The site includes a shallow pond known as the Line 800 pink-water lagoon. At one time, trucks laden with toxic waste pulled up to the lagoon's southwest end and dumped their cargo on the ground. The waste then flowed down into the lagoon itself. The pink tinge to the water, which was sometimes much closer to red or even crimson, was caused by the explosive TNT reacting with sunlight.
One problem came when rain made the lagoon rise, causing water to spill over the dam and into Brush Creek, where it began a rapid journey off post. To fix the flaw, plant officials added five settling ponds in the tree line just beyond the dam. The end result was a sort of stair-stepped waterpark of contamination that has challenged the government since 1983.
Workers are now injecting a clear liquid into the pond, pumped from a giant blue tank into the ground. The liquid is a dextrose solution, similar to corn syrup. About 50 gallons will be injected every four feet all the way back up to the surface.
The workers with Tetra Tech, an environmental services company from Tennessee that has taken over the mitigation program for groundwater contamination at the plant, said the dextrose solution feeds invisible microbes occurring naturally in the ground.

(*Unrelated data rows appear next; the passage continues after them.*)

(** * openhab-assistant: the voice command dispatcher of [assistant_OH.py]

    A shallow embedding of [src/assistant_OH.py]: the Python string
    operations the handler relies on, the REST helpers [openhab_send] and
    [openhab_get_state], the event handler [MyAssistant._process_event] and
    the button callback [MyAssistant._on_button_pressed], followed by the
    properties of the command dispatch that the specification states.

    Conventions of the embedding.
    - A Python [str] is a [string]; a character is a code point below 256.
      The built-ins behave as in CPython 3.11.
    - Everything the handler does to the outside (speech, standard output,
      HTTP requests, the assistant library, the shell) is recorded, in
      program order, in a trace of [effect]s.
    - The REST backend is an arbitrary state machine: a request is answered
      from, and may change, a world of an abstract type.  A request is always
      answered (transport failures of [requests] are outside the model).
    - A Python exception ends the handler: the result is [Raised e], and the
      trace holds what happened before it. *)

From Stdlib Require Import ZArith List String Ascii Bool Lia.
From Stdlib Require Import Numbers.DecimalString Numbers.DecimalPos.
Import ListNotations.

Local Open Scope string_scope.
Local Open Scope Z_scope.

(* ------------------------------------------------------------------ *)
(** ** Python strings *)

Module PyStr.

(** [c.lower()] for one code point below 256: the ASCII capitals and the
    Latin-1 capitals (all of 0xC0..0xDE except the multiplication sign). *)
Definition lower_char (c : ascii) : ascii :=
  let n := N_of_ascii c in
  if ((65 <=? n) && (n <=? 90))%N
     || ((192 <=? n) && (n <=? 222) && negb (n =? 215))%N
  then ascii_of_N (n + 32)
  else c.

(** [s.lower()] *)
Fixpoint lower (s : string) : string :=
  match s with
  | EmptyString => EmptyString
  | String c s' => String (lower_char c) (lower s')
  end.

(** [s.startswith(p)] *)
Definition startswith (s p : string) : bool := String.prefix p s.

(** [sub in s] *)
Fixpoint contains (sub s : string) : bool :=
  String.prefix sub s
  || match s with
     | EmptyString => false
     | String _ s' => contains sub s'
     end.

As the microbes multiply, they starve one another for oxygen. When that happens, they go looking for more, and find it in an explosive called RDX, a possible cancer-causing agent. It is especially difficult to conquer because it mixes with ground or surface water and moves about. But it cannot resist the assault from the gasping microbes, which break it down until it is no longer toxic. It's little wonder, then, that Allison calls the microbes "magic bugs."
Tetra Tech will continue to measure RDX in the groundwater at the site and, if necessary, inject more dextrose solution.
The goal is to get the density of the explosive down to two parts per billion. In an analogy Allison likes to use, that's equivalent to two drops of water in an Olympic-sized swimming pool. The timeline is about 40 years.